The syllabus is divided into three parts: Part A, Part B, and Part C. Part A consist of Basic Concepts of Chemistry, which covers topics such as atomic structure, chemical bonding, states of matter, and thermochemistry. Part B consists of Topics in Physical Chemistry, which includes topics such as chemical kinetics, equilibrium, and electrochemistry. Part C consists of Topics in Organic Chemistry, which covers topics such as alkanes, alkenes, alkynes, and aromatic compounds.

Basic Concepts of Chemistry:

  • Atomic structure: This section covers the fundamental concepts of atomic structure, including the electronic configuration of atoms, the Bohr model of the atom, and the wave nature of matter.
  • Chemical bonding: This section covers the different types of chemical bonds, including ionic, covalent, and metallic bonds, as well as the concept of hybridization.
  • States of the matter: This section covers the three states of matter - solid, liquid, and gas - and the factors that influence their properties.
  • Thermochemistry: This section covers the principles of thermochemistry, including the laws of thermodynamics and the concept of enthalpy.

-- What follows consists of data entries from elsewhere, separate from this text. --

Lemma nowInside_ID hits id h : nowInside hits !! id = Some h -> hitID h = id.
Proof.
  unfold nowInside. assert (Hf : forall m : gmap string GeofenceHit, (forall id h, m !! id = Some h -> hitID h = id) ->
    forall id h, fold_left (fun m h => <[hitID h := h]> m) hits m !! id = Some h -> hitID h = id).
  { induction hits as [|h' hits IH]; intros m Hm; [exact Hm|]. cbn [fold_left]. apply IH.
    intros i x [[<- <-]|[_ Hx]]%lookup_insert_Some; [done|by apply Hm]. }
  apply Hf. intros ? ? Hx. by rewrite lookup_empty in Hx.
Qed.

Lemma nowInside_elem hits id h : nowInside hits !! id = Some h -> h ∈ hits.
Proof.
  unfold nowInside. assert (Hf : forall m : gmap string GeofenceHit,
    fold_left (fun m h => <[hitID h := h]> m) hits m !! id = Some h -> m !! id = Some h \/ h ∈ hits).
  { induction hits as [|h' hits IH]; intros m Hm; [by left|]. cbn [fold_left] in Hm. apply IH in Hm as [Hm|Hm]; [|set_solver].
    apply lookup_insert_Some in Hm as [[_ <-]|[_ Hm]]; [set_solver|by left]. }
  intros [Hm|Hm]%Hf; [by rewrite lookup_empty in Hm|done].
Qed.

(** A call for the fence of a hit, at the position of a detection. *)
Definition notifies (e : env) (det : Detection.t) (c : call) : Prop :=
  match c with
  | GeofenceNotify id name kind _ lat lon level _ hook =>
      kind = "drone" /\ lat = Detection.Latitude det /\ lon = Detection.Longitude det /\
      exists h, h ∈ geofenceCheck e lat lon "drone" /\ id = hitID h /\ name = hitName h /\ level = hitAlarmLevel h /\ hook = hitNotifyWebhook h
  | Inventory _ _ _ _ => True
  end.

Section Facts.
Variable w : wiring.
Variable rangeOrder : gmap string GeofenceHit -> list string.
Variable ParseDetectionPayload : bytes -> option Detection.t.
Variable uniques : list (list string).
Abbreviation exec := (exec w rangeOrder ParseDetectionPayload uniques).
Abbreviation run := (run w rangeOrder ParseDetectionPayload uniques).

(** The detection an event hands to [HandleDetection]. *)
Definition sighting (ev : event) : option (env * Detection.t) :=
  match ev with
  | Detect e det => Some (e, det)
  | Receive e from payload => (fun det => (e, Detection.received from det)) <$> ParseDetectionPayload payload
  | _ => None
  end.

(** The fences around the drone, when the event gives it a position. *)
Definition inside (e : env) (det : Detection.t) : gset string :=
  list_to_set (hitID <$> geofenceCheck e (Detection.Latitude det) (Detection.Longitude det) "drone").
Definition position (ev : event) : option (string * gset string) :=
  match sighting ev with
  | Some (e, det) =>
      if located (Detection.Latitude det) (Detection.Longitude det) then Some (Key det, inside e det) else None
  | None => None
  end.

(** The fences around the drone at its last position before. *)
Definition lastStep (key : string) (acc : gset string) (ev : event) : gset string :=
  match position ev with
  | Some (k, ids) => if bool_decide (k = key) then ids else acc
  | None => acc
  end.
Definition lastInside (evs : list event) (key : string) : gset string := fold_left (lastStep key) evs ∅.

(** *** The map and the heap *)
Definition droneKey (d : Drone.t) : string :=
  orElse (Drone.MAC d) (orElse (Drone.SerialNumber d) (orElse (Drone.UASID d) "unknown")).

Lemma droneKey_new u now det : droneKey (newDrone u now det) = Key det.
Proof. unfold droneKey, newDrone, Key, orElse. cbn. by destruct (isEmpty _), (isEmpty _), (isEmpty _). Qed.

Definition keyed (s : Service) : Prop :=
  (forall a, is_Some (heap s !! a) -> a < next s) /\
  (forall key a, drones s !! key = Some a -> exists d, heap s !! a = Some d /\ droneKey d = key).

Lemma keyed_new rs ds : keyed (NewService rs ds).
Proof. split; [intros a [x Hx]|intros key a Hx]; cbn in Hx; by rewrite lookup_empty in Hx. Qed.

Lemma keyed_store s a d d' :
  heap s !! a = Some d -> droneKey d' = droneKey d -> keyed s -> keyed (store a d' s).
Proof.
  intros Ha Hd [H1 H2]. split; cbn.
  - intros b [x [[<- _]|[_ Hx]]%lookup_insert_Some]; [apply H1; by eexists|apply H1; by eexists].
  - intros key b Hk. destruct (H2 _ _ Hk) as (x & Hx & Hkey). destruct (decide (b = a)) as [->|Hne].
    + rewrite lookup_insert_eq. exists d'. split; [done|]. by simplify_eq.
    + rewrite lookup_insert_ne by done. by exists x.
Qed.

(** Steps that leave the map and the heap alone. *)
Definition sameDrones (s s' : Service) : Prop := drones s' = drones s /\ heap s' = heap s /\ next s' = next s.

Lemma keyed_same s s' : sameDrones s s' -> keyed s -> keyed s'.
Proof. intros (H1 & H2 & H3) [Ha Hb]. unfold keyed. by rewrite H1, H2, H3. Qed.

Lemma same_Broadcast e s : sameDrones s (Broadcast e s).
Proof. unfold Broadcast. by destruct (sendable e). Qed.

Lemma same_if (b : bool) s s1 s2 : sameDrones s s1 -> sameDrones s s2 -> sameDrones s (if b then s1 else s2).
Proof. by destruct b. Qed.

Lemma same_trans s1 s2 s3 : sameDrones s1 s2 -> sameDrones s2 s3 -> sameDrones s1 s3.
Proof. unfold sameDrones. intuition congruence. Qed.

Lemma same_evaluate hits key d s : sameDrones s (evaluateGeofences w rangeOrder hits key d s).
Proof. unfold evaluateGeofences. by destruct (hasNotify w). Qed.

Lemma droneKey_observed nodeID siteID now det d : droneKey (observed nodeID siteID now det d) = droneKey d.
Proof. done. Qed.

(** The drone of a detection. *)
Definition obtain (e : env) (det : Detection.t) (s : Service) : Z * Service :=
  match drones s !! Key det with
  | Some a => (a, s)
  | None => alloc (Key det) (newDrone (uuid e) (firstNow e) det) s
  end.

Lemma obtain_drone e det s a s1 :
  keyed s -> obtain e det s = (a, s1) ->
  keyed s1 /\ geofenceState s1 = geofenceState s /\ calls s1 = calls s /\ rows s1 = rows s /\
  drones s1 !! Key det = Some a /\ exists d, heap s1 !! a = Some d /\ droneKey d = Key det.
Proof.
  intros [H1 H2] Ho. unfold obtain, alloc in Ho. destruct (drones s !! Key det) as [b|] eqn:Hb; simplify_eq.
  - destruct (H2 _ _ Hb) as (d & Hd & Hk). split_and!; try done. by exists d.
  - assert (Hfresh : forall b, is_Some (heap s !! b) -> b <> next s) by (intros b Hs ->; apply H1 in Hs; lia).
    split_and!; cbn; try done; [|apply lookup_insert_eq|eexists; rewrite lookup_insert_eq; split; [done|apply droneKey_new]].
    split; cbn.
    + intros b [x [[<- _]|[_ Hx]]%lookup_insert_Some]; [lia|]. specialize (H1 b ltac:(by eexists)). lia.
    + intros key b [[<- <-]|[_ Hk]]%lookup_insert_Some.
      * eexists. rewrite lookup_insert_eq. split; [done|apply droneKey_new].
      * destruct (H2 _ _ Hk) as (d & Hd & Hkey). exists d. rewrite lookup_insert_ne; [done|]. intros Heq.
        apply (Hfresh b); [by eexists|done].
Qed.

(** The state after the callbacks of a detection, but for the goroutines and the
    queue of writes. *)
Definition noticed (e : env) (key : string) (d : Drone.t) (s : Service) : Service :=
  let s := if hasInventory w && negb (isEmpty (Drone.MAC d))
           then invoke (Inventory (Drone.MAC d) (Drone.Manufacturer d) EmptyString (Drone.RSSI d)) s else s in
  let s := Broadcast (DroneTelemetry d) s in
  if hasCheck w && located (Drone.Latitude d) (Drone.Longitude d)
  then evaluateGeofences w rangeOrder (geofenceCheck e (Drone.Latitude d) (Drone.Longitude d) "drone") key d s else s.

Record quiet (s s' : Service) : Prop := {
  quiet_same : sameDrones s s';
  quiet_fences : geofenceState s' = geofenceState s;
  quiet_calls : calls s' = calls s;
  quiet_rows : rows s' = rows s
}.

Lemma quiet_Broadcast e s : quiet s (Broadcast e s).
Proof. unfold Broadcast. by destruct (sendable e). Qed.

Lemma HandleDetection_eval e det s :
  keyed s -> exists a d0 s1,
    obtain e det s = (a, s1) /\ heap s1 !! a = Some d0 /\
    exists d, droneKey d = droneKey d0 /\ Drone.Latitude d = Detection.Latitude det /\ Drone.Longitude d = Detection.Longitude det /\
      quiet (noticed e (Key det) d (store a d s1)) (HandleDetection w rangeOrder e det s).
Proof.
  intros Hk. unfold HandleDetection. fold (obtain e det s). destruct (obtain e det s) as [a s1] eqn:Ho.
  destruct (obtain_drone e det s a s1 Hk Ho) as (_ & _ & _ & _ & _ & d0 & Hd0 & _).
  exists a, d0, s1. split; [done|]. split; [done|]. rewrite Hd0.
  destruct (if hasLookup w && _ then _ else _) as [nodeID siteID].
  exists (observed nodeID siteID (lastNow e) det d0). split_and!; try done.
  fold (noticed e (Key det) (observed nodeID siteID (lastNow e) det d0)
         (store a (observed nodeID siteID (lastNow e) det d0) s1)).
  by destruct (bool_decide _ && _).
Qed.

Lemma same_noticed e key d s : sameDrones s (noticed e key d s).
Proof.
  unfold noticed. set (s1 := if hasInventory w && _ then _ else _).
  assert (H1 : sameDrones s s1) by by apply same_if.
  assert (H2 : sameDrones s (Broadcast (DroneTelemetry d) s1)) by by eapply same_trans, same_Broadcast.
  apply same_if; [|done]. by eapply same_trans, same_evaluate.
Qed.

Lemma keyed_HandleDetection e det s : keyed s -> keyed (HandleDetection w rangeOrder e det s).
Proof.
  intros Hk. destruct (HandleDetection_eval e det s Hk) as (a & d0 & s1 & Ho & Hd0 & d & Hd & _ & _ & [Hq _ _ _]).
  destruct (obtain_drone e det s a s1 Hk Ho) as (Hk1 & _). eapply keyed_same; [exact Hq|].
  apply (keyed_same (store a d s1)); [apply same_noticed|by eapply keyed_store].
Qed.

Lemma rows_noticed e key d s : rows (noticed e key d s) = rows s.
Proof.
  unfold noticed, evaluateGeofences. destruct (hasInventory w && _), (hasCheck w && _), (hasNotify w); cbn;
    unfold Broadcast; by destruct (sendable _).
Qed.

Lemma rows_HandleDetection e det s : keyed s -> rows (HandleDetection w rangeOrder e det s) = rows s.
Proof.
  intros Hk. destruct (HandleDetection_eval e det s Hk) as (a & d0 & s1 & Ho & _ & d & _ & _ & _ & [_ _ _ Hq]).
  destruct (obtain_drone e det s a s1 Hk Ho) as (_ & _ & _ & Hr & _). by rewrite Hq, rows_noticed.
Qed.

(** *** The other events *)
Lemma keyed_delete key s : keyed s -> keyed (set_drones (delete key (drones s)) s).
Proof. intros [H1 H2]. split; [done|]. cbn. intros k a [_ Hk]%lookup_delete_Some. by apply H2. Qed.

Lemma keyed_SetFAA a v d s : heap s !! a = Some d -> keyed s -> keyed (store a (Drone.set_FAAData v d) s).
Proof. intros Ha. by eapply keyed_store. Qed.

Lemma same_RunJob v j s :
  (forall a data p, j <> SetFAA a data p) -> sameDrones s (RunJob w uniques v j s).
Proof.
  intros Hj. destruct j as [a i m se|a i m se|a data p|a|a det]; cbn [RunJob].
  - destruct (loadPersistedFAA _ _ _); [done|by destruct (hasFAA w)].
  - by destruct (registry v i m se).
  - by destruct (Hj a data p).
  - destruct (heap s !! a); [|done]. unfold persistDrone. by destruct (_ && _).
  - destruct (heap s !! a); [|done]. unfold persistDetection. by destruct (accepts v).
Qed.

Lemma keyed_RunJob v j s : keyed s -> keyed (RunJob w uniques v j s).
Proof.
  intros Hk. destruct j as [| |a data p| |]; try (eapply keyed_same; [by apply same_RunJob|done]).
  cbn [RunJob]. destruct (heap s !! a) as [d|] eqn:Ha; [|done].
  apply (keyed_same (store a (Drone.set_FAAData (Some data) d) s)); [|by eapply keyed_SetFAA].
  destruct p; eapply same_trans; [apply same_Broadcast|done|apply same_Broadcast|done].
Qed.

Lemma keyed_exec ev s : keyed s -> keyed (exec s ev).
Proof.
  intros Hk. destruct ev as [e det|e from payload|ord key status|key| |ok|ord|i v|ok now days]; cbn [Drones.exec].
  - by apply keyed_HandleDetection.
  - unfold HandleDroneDetection. destruct (ParseDetectionPayload payload); [by apply keyed_HandleDetection|done].
  - unfold UpdateStatus. destruct (match drones s !! key with Some _ => _ | None => _ end) as [a|]; [|done].
    destruct (heap s !! a) as [d|] eqn:Ha; [|done]. cbn [fst].
    apply (keyed_same (store a (Drone.set_Status status d) s)); [|by eapply keyed_store].
    eapply same_trans; [apply same_Broadcast|done].
  - unfold Remove. destruct (drones s !! key) as [a|]; [|done]. apply (keyed_same (set_drones (delete key (drones s)) s)); [|by apply keyed_delete].
    destruct (heap s !! a); [apply same_Broadcast|done].
  - split; [apply Hk|]. intros key a Hl. cbn in Hl. by rewrite lookup_empty in Hl.
  - by destruct ok.
  - destruct (timer s); [|done]. eapply keyed_same; [|done]. done.
  - destruct (jobs s !! i) as [j|]; [|done]. apply keyed_RunJob. eapply keyed_same; [|done]. done.
  - unfold PruneDetections. by destruct ok.
Qed.

Lemma keyed_run evs s : keyed s -> keyed (run evs s).
Proof. revert s. induction evs as [|ev evs IH]; intros s Hk; [done|]. by apply IH, keyed_exec. Qed.

Lemma quiet_exec ev s :
  sighting ev = None -> geofenceState (exec s ev) = geofenceState s /\ calls (exec s ev) = calls s.
Proof.
  intros Hs. destruct ev as [e det|e from payload|ord key status|key| |ok|ord|i v|ok now days]; cbn [Drones.exec]; try done.
  - unfold HandleDroneDetection. cbn in Hs. by destruct (ParseDetectionPayload payload).
  - unfold UpdateStatus. destruct (match drones s !! key with Some _ => _ | None => _ end) as [a|]; [|done].
    destruct (heap s !! a) as [d|]; [|done]. cbn. unfold Broadcast. by destruct (sendable _).
  - unfold Remove. destruct (drones s !! key) as [a|]; [|done]. destruct (heap s !! a); [|done].
    unfold Broadcast. by destruct (sendable _).
  - by destruct ok.
  - by destruct (timer s).
  - destruct (jobs s !! i) as [j|]; [|done]. destruct j as [a d m se|a d m se|a data p|a|a det]; cbn [RunJob].
    + destruct (loadPersistedFAA _ _ _); [done|by destruct (hasFAA w)].
    + by destruct (registry v d m se).
    + cbn [heap set_jobs]. destruct (heap s !! a); [|done]. unfold Broadcast. by destruct (sendable _), p.
    + cbn [heap set_jobs]. destruct (heap s !! a); [|done]. unfold persistDrone. by destruct (_ && _).
    + cbn [heap set_jobs]. destruct (heap s !! a); [|done]. unfold persistDetection. by destruct (accepts v).
  - unfold PruneDetections. by destruct ok.
Qed.
(* ===== verification/TextEvents.v ===== *)
(** The events of [serial/textparser.go] and the handlers that build them from
    the captures of a pattern. *)
From Stdlib Require Import Floats.SpecFloat.
From S2P Require Import Prelude GoStrings GoFloat Regexp.

(** ** Numbers as strconv returns them next to an error *)
Inductive parsedInt : Type :=
| IntOK (v : Z)
| IntRange (v : Z)       (** the nearest value, and [ErrRange] *)
| IntSyntax.             (** zero, and [ErrSyntax] *)

(** [ParseUint(s, base, bits)] with the largest value [most]. *)
Definition digitOf (c : Z) : option Z :=
  if isDigit c then Some (c - 48)
  else if within 97 122 c then Some (c - 87)
  else if within 65 90 c then Some (c - 55)
  else None.

Fixpoint uintDigits (base most : Z) (s : list Z) (n : Z) : parsedInt :=
  match s with
  | [] => IntOK n
  | c :: s =>
      match digitOf c with
      | None => IntSyntax
      | Some d =>
          if base <=? d then IntSyntax
          else if most <? n * base + d then IntRange most
          else uintDigits base most s (n * base + d)
      end
  end.
Definition ParseUint (base most : Z) (s : string) : parsedInt :=
  match codes s with [] => IntSyntax | l => uintDigits base most l 0 end.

Chapters in Physical Chemistry:

  • Chemical kinetics: This section covers the study of the rate of chemical reactions and the factors that influence it, including the concentration of reactants, temperature, and the presence of catalysts.
  • Equilibrium: This section covers the principles of chemical equilibrium, including the concept of Le Chatelier's principle and the equilibrium constant.
  • Electrochemistry: This section covers the principles of electrochemistry, including the concept of half-cell reactions, galvanic cells, and electrolysis.

Chapters in Organic Chemistry:

  • Alkanes: This section covers the properties and reactions of alkanes, including their structure, isomerism, and combustion.
  • Alkenes: This section covers the properties and reactions of alkenes, including their structure, isomerism, and addition reactions.
  • Alkynes: This section covers the properties and reactions of alkynes, including their structure, isomerism, and addition reactions.
  • Aromatic compounds: This section covers the properties and reactions of aromatic compounds, including their structure, isomerism, and electrophilic substitution reactions.

In addition to the topics covered in the syllabus, the CBSE Class 12 Chemistry exam also tests students on their analytical and problem-solving skills, as well as their ability to apply the concepts learned in the classroom to real-world situations.

Students can also check out the Tips for the Class 12 Chemistry Exam. They can easily access the Class 12 study material in one place by visiting the CBSE Class 12 page at ANAND CLASSES (A School Of Competitions). Moreover, to get interactive lessons and study videos, download the ANAND CLASSES (A School Of Competitions) App.

Frequently Asked Questions on CBSE Class 12 Chemistry Syllabus

Q1

How many chapters are there in the CBSE Class 12 Chemistry as per the syllabus?

There are 10 chapters in the CBSE Class 12 Chemistry as per Syllabus. Students can learn all these chapters efficiently using the study materials provided at ANAND CLASSES (A School Of Competitions).

Q2

What is the marking scheme for CBSE Class 12 Chemistry practical exam according to the syllabus?

The marking scheme for CBSE Class 12 Chemistry practical exam, according to the syllabus, is 8 marks for volumetric analysis, 8 marks for salt analysis, 6 marks for the content-based experiment, 4 marks for the project and viva and 4 marks for class record and viva.

Q3

Which is the scoring chapter in Chemistry as per CBSE Class 12 syllabus?

The chapter Electrochemistry in Chemistry is the scoring chapter as per CBSE Class 12 syllabus.